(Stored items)
● ● ● ● ● ● ●

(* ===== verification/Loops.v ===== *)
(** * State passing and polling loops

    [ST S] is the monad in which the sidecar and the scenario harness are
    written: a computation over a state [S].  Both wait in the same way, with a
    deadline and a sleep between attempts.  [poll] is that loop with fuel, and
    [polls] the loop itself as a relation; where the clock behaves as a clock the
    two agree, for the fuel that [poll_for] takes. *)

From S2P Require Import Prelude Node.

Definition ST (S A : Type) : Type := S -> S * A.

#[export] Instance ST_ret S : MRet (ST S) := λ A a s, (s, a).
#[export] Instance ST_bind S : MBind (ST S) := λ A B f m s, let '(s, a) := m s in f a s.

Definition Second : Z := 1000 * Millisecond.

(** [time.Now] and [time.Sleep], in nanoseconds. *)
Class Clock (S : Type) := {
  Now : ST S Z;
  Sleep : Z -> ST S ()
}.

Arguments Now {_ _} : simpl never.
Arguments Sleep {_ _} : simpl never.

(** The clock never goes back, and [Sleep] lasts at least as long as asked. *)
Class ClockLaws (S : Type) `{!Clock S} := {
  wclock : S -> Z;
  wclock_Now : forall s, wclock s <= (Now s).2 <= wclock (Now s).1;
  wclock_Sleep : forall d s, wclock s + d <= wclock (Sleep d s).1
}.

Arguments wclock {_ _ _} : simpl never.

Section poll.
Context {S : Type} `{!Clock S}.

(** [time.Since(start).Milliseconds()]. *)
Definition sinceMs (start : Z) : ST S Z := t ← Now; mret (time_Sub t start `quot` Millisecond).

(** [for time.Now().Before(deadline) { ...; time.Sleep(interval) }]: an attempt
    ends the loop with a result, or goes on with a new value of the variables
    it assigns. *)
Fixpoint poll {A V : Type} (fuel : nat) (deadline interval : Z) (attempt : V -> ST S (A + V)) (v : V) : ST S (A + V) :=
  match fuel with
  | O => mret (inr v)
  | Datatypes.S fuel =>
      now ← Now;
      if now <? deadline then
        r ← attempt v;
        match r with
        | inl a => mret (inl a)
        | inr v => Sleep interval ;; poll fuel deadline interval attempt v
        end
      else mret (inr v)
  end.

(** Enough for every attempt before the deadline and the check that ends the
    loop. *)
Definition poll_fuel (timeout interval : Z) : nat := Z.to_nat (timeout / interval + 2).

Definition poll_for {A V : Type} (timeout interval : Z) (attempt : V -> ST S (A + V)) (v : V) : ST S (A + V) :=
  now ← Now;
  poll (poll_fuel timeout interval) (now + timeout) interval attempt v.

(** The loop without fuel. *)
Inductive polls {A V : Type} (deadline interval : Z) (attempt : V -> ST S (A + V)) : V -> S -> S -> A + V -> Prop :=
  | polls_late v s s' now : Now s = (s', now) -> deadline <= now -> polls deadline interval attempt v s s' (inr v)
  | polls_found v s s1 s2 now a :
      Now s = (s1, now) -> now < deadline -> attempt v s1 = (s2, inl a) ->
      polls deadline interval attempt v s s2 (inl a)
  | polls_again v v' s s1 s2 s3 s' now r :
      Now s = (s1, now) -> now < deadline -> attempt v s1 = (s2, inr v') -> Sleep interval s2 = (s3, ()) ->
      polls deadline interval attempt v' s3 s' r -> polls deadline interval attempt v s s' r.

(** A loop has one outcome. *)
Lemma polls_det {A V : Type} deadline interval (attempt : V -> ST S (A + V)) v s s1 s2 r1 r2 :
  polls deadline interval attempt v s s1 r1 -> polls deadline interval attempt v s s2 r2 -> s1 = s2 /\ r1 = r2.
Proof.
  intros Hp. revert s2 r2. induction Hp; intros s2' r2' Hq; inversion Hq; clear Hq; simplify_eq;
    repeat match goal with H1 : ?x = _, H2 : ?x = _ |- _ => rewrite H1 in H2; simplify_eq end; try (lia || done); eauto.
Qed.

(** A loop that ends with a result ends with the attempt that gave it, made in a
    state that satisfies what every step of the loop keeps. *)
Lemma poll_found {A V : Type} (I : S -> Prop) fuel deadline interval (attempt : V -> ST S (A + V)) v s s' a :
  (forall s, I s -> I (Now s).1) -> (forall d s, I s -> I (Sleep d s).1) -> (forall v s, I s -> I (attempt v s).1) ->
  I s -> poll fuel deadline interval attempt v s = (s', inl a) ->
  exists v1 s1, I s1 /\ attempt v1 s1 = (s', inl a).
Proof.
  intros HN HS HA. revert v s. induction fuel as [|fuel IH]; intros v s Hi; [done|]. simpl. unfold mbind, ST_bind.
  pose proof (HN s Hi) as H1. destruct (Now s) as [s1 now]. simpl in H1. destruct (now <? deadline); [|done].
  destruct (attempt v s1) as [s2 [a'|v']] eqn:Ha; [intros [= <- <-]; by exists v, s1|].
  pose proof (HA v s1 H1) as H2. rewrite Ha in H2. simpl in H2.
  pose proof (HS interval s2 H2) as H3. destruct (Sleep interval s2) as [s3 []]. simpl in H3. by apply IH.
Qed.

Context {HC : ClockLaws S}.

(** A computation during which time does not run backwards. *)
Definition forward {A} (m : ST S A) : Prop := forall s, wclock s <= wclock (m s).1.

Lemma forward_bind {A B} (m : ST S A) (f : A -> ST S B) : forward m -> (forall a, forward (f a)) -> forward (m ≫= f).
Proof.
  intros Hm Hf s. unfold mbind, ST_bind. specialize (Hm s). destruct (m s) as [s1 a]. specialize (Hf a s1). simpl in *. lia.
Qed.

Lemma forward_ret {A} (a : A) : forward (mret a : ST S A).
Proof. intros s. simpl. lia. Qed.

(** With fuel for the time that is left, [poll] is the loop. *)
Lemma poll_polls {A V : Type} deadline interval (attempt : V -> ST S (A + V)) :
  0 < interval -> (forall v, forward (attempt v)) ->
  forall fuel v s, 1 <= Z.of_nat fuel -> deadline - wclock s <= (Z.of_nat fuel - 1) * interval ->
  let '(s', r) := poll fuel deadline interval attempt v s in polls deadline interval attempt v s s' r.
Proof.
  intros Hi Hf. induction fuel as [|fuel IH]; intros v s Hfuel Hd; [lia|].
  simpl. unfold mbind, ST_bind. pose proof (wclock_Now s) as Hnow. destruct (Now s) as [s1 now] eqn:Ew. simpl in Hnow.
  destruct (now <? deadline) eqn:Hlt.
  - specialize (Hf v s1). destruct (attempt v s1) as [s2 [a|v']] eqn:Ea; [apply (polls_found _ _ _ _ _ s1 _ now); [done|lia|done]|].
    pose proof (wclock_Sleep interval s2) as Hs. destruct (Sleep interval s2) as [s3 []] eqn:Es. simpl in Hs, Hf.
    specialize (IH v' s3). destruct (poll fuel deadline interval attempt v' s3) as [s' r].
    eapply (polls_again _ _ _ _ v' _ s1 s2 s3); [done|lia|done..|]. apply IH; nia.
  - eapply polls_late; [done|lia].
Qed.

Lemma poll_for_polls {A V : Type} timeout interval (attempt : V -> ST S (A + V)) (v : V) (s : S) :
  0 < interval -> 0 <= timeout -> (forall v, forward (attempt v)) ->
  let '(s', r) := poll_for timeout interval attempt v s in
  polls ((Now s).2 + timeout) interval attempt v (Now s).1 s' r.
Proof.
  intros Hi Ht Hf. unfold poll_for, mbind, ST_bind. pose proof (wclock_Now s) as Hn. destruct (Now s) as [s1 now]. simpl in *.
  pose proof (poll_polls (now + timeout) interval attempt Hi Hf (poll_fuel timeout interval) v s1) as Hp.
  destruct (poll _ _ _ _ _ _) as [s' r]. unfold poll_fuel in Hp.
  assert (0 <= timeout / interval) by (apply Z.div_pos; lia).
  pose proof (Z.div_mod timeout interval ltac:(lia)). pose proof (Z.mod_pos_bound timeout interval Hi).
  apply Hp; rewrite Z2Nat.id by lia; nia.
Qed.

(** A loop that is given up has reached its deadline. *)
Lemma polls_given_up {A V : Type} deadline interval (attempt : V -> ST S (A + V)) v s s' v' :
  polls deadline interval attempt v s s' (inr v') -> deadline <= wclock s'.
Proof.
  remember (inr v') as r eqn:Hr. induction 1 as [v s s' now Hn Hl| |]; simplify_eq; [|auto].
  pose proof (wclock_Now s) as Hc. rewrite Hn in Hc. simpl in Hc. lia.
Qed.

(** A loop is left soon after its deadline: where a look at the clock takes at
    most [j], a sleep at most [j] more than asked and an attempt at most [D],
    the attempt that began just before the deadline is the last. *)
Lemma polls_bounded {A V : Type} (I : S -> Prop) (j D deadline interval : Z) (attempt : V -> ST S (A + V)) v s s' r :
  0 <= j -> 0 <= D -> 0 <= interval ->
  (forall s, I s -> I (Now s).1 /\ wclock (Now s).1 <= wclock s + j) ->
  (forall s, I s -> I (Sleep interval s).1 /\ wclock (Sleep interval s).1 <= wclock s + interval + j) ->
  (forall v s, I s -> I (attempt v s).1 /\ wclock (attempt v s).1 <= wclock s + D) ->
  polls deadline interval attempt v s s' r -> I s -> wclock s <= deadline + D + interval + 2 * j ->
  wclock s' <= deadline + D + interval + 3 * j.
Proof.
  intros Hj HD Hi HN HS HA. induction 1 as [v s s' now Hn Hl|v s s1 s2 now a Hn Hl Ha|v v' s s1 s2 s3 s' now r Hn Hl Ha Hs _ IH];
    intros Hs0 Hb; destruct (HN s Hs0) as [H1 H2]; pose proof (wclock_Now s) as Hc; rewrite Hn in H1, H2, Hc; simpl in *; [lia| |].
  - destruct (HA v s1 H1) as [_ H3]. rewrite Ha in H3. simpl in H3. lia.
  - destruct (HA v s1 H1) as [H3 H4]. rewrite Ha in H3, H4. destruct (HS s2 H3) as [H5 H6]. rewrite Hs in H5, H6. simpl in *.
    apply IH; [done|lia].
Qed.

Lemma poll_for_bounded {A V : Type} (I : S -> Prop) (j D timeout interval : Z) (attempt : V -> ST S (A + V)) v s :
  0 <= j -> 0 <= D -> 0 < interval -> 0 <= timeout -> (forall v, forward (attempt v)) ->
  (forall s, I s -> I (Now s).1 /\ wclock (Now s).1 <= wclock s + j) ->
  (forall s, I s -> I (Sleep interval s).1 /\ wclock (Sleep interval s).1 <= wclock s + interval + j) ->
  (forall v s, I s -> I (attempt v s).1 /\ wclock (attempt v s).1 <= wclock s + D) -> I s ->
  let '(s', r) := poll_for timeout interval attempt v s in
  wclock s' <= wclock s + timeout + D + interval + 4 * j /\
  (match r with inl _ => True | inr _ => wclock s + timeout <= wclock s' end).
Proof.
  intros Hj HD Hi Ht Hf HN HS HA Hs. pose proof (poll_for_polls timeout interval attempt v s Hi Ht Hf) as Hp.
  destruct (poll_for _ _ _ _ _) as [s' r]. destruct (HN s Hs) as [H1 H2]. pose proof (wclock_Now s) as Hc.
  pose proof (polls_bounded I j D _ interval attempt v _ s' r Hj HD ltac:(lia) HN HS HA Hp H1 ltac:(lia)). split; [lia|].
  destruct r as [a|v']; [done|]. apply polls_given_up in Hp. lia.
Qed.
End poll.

● ● ● ● ● ● ●

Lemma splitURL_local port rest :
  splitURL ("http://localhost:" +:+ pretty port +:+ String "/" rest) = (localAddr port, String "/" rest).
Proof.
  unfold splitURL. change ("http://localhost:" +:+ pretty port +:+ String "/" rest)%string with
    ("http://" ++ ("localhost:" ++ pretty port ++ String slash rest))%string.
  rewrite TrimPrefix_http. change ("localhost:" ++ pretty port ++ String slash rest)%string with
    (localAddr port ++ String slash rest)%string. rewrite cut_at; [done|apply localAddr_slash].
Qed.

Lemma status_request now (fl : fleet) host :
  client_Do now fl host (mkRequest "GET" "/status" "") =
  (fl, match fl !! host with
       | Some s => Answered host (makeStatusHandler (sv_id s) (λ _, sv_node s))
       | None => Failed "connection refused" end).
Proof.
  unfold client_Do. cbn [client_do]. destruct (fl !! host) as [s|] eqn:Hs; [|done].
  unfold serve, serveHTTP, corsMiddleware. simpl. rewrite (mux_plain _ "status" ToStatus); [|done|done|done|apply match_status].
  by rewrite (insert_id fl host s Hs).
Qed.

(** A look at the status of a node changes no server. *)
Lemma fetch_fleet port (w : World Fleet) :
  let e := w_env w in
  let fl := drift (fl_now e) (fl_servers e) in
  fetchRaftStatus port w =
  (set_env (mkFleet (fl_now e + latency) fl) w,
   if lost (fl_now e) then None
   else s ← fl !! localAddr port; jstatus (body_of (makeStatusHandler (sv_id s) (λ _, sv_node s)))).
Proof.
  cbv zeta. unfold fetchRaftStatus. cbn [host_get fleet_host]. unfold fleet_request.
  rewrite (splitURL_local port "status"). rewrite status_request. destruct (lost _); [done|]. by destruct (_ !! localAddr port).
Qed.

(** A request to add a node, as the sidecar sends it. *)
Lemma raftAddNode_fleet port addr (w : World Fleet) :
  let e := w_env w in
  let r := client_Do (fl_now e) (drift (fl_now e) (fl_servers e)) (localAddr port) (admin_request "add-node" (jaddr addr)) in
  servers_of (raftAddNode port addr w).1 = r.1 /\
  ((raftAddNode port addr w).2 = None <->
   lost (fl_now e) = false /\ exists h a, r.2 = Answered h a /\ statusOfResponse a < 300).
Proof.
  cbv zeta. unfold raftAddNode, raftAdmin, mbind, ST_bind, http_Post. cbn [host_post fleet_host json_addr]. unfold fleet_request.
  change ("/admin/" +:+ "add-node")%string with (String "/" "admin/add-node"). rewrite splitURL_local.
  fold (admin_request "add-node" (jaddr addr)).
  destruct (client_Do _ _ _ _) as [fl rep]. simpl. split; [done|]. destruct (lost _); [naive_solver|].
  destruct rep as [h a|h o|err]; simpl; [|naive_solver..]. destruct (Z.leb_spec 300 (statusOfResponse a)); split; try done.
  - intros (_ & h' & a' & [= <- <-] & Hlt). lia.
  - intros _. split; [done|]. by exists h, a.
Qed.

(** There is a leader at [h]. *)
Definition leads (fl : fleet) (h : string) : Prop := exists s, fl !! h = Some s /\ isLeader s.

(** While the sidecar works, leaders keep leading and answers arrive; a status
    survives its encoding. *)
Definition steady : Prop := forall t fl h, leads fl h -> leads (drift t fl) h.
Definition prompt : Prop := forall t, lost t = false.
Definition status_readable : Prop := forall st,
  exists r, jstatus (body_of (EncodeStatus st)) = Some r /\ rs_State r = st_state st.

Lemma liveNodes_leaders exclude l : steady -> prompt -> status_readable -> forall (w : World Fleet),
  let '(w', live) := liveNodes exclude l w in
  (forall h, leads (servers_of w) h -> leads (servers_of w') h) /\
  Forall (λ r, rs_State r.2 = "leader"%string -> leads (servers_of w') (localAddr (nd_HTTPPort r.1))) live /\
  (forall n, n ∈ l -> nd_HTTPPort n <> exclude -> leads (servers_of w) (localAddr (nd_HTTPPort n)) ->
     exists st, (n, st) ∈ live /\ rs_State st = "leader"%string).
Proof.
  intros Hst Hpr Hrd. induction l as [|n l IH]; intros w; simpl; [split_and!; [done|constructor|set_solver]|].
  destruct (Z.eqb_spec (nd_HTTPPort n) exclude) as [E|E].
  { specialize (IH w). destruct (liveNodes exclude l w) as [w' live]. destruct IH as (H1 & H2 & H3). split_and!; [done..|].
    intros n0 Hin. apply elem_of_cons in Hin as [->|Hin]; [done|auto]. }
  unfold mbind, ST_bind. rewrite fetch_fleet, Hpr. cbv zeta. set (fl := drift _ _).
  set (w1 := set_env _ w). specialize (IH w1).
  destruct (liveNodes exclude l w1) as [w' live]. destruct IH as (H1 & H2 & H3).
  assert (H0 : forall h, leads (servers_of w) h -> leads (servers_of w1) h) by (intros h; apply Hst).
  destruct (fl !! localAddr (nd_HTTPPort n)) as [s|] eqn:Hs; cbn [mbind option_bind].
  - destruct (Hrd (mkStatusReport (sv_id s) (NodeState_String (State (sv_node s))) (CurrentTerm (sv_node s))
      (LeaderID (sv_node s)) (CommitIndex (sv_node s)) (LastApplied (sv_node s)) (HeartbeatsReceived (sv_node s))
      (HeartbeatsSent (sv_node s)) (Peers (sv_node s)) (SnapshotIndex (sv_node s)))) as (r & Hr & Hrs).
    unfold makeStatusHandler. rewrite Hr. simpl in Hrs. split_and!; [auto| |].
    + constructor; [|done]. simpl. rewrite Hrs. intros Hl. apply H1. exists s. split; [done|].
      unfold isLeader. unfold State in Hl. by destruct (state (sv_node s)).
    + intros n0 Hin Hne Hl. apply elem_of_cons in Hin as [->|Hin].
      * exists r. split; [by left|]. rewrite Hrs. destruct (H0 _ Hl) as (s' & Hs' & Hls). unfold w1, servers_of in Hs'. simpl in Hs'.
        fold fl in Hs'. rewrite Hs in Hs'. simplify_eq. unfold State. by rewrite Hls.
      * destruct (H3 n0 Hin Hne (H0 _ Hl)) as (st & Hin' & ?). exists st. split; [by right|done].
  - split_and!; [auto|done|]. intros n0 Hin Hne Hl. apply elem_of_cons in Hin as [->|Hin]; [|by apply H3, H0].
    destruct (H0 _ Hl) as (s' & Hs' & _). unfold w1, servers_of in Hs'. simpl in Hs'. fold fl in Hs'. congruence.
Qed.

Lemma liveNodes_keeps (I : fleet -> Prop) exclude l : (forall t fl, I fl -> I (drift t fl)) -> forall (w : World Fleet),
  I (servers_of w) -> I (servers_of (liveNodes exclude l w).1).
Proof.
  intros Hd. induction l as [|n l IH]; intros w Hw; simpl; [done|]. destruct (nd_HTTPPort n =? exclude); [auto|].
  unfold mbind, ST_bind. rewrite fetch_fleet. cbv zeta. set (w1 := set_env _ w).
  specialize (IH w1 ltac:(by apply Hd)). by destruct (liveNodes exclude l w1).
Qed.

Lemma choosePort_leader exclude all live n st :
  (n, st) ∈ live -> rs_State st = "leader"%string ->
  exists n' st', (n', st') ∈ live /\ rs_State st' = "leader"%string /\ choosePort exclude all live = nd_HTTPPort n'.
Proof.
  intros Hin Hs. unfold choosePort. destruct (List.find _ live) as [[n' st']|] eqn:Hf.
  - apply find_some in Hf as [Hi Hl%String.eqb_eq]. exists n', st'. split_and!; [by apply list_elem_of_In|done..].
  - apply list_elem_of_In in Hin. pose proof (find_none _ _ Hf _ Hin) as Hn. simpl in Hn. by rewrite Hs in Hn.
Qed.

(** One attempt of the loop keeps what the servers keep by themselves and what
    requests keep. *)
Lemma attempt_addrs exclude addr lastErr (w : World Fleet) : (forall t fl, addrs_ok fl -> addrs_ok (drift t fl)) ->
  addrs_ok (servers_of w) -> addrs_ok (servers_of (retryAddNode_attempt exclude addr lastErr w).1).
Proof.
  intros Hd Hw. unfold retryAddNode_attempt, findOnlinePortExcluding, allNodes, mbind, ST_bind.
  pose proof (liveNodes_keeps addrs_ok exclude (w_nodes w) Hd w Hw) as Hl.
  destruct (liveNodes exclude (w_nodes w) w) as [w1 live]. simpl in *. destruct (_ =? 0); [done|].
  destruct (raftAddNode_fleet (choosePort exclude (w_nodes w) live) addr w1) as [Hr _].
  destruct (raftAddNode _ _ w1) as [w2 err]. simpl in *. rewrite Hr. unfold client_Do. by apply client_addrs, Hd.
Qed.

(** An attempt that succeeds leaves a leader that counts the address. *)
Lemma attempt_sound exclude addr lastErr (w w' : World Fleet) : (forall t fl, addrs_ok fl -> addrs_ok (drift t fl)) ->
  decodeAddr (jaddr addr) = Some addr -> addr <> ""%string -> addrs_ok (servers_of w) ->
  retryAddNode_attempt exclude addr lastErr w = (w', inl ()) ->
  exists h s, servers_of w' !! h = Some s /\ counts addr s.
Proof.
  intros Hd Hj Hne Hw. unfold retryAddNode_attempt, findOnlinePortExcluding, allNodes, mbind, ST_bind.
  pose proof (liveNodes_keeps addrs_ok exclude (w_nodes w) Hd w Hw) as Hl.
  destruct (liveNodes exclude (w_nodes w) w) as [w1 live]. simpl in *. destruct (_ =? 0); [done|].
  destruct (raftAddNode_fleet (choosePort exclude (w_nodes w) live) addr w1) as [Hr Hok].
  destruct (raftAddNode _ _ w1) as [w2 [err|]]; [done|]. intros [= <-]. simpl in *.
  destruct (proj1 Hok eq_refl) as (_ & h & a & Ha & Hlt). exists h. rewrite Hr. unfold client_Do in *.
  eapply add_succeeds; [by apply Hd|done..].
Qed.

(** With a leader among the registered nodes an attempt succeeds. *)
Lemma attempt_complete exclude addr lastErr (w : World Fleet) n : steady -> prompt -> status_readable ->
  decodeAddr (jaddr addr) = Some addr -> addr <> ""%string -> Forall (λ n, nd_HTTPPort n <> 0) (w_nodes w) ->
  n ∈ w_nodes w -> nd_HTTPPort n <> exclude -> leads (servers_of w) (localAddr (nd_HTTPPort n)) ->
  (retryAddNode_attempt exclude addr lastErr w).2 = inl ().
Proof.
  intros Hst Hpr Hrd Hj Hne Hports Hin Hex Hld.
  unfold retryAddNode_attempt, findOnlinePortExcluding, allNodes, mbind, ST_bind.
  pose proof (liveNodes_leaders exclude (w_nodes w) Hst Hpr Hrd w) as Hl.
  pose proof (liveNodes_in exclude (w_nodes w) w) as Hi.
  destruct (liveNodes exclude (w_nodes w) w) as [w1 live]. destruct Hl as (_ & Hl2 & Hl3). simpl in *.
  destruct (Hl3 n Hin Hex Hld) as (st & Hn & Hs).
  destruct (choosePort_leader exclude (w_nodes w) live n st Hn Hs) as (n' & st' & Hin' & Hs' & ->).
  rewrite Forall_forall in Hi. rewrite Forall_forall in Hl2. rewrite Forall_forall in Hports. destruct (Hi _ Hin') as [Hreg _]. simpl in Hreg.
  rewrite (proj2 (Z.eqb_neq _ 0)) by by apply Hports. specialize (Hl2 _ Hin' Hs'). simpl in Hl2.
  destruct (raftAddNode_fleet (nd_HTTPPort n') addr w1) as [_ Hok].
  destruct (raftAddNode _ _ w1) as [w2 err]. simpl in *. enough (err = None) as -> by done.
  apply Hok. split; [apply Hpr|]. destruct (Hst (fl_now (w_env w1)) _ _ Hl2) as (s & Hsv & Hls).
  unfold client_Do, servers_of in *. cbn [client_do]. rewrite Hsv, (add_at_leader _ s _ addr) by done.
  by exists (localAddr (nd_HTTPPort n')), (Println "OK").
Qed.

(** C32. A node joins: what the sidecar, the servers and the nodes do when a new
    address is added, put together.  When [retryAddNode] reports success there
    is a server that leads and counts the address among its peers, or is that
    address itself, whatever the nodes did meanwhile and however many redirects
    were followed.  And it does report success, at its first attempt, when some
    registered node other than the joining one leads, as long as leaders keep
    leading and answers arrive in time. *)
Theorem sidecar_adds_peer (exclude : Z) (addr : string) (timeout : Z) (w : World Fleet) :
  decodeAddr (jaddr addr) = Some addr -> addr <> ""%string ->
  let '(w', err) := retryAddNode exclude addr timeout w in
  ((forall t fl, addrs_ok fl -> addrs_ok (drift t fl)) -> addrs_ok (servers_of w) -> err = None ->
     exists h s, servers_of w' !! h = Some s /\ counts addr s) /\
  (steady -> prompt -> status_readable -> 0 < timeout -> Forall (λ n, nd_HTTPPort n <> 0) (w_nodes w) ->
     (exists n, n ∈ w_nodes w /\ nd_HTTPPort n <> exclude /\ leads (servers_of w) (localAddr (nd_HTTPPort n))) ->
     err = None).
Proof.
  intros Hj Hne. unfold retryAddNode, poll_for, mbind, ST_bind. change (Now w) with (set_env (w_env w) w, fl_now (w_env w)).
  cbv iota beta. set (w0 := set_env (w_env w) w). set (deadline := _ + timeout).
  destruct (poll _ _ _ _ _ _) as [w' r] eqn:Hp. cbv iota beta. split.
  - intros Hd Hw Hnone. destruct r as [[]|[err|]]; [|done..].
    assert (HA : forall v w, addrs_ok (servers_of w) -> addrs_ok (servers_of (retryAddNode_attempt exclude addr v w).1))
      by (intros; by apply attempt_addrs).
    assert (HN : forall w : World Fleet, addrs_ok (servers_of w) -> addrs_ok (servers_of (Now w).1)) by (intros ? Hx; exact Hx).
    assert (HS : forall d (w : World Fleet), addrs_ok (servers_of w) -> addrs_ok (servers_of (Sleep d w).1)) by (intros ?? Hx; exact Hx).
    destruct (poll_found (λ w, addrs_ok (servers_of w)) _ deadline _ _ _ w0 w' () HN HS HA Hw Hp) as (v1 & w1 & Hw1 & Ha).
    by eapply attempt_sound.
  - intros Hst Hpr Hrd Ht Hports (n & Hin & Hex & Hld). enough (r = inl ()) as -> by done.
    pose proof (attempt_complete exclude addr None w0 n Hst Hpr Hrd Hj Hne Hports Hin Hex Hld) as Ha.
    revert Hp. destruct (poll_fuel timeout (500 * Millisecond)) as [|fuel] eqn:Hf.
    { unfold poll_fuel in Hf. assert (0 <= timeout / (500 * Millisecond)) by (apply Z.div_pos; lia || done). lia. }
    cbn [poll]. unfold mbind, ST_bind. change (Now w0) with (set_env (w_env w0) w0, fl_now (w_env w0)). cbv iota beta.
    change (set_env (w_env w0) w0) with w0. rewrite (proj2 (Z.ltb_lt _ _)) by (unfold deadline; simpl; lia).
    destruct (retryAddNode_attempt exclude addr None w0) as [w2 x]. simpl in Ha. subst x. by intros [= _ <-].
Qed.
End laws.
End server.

● ● ● ● ● ● ●

- _Task to complete_
Copy the records above exactly, beginning at the line that contains "specialize (IH w1 ltac:(by" and stopping after the line that contains "(n, st) ∈ live ->".

- _Answer to the exercise_
  specialize (IH w1 ltac:(by apply Hd)). by destruct (liveNodes exclude l w1).
Qed.

Lemma choosePort_leader exclude all live n st :
  (n, st) ∈ live -> rs_State st = "leader"%string ->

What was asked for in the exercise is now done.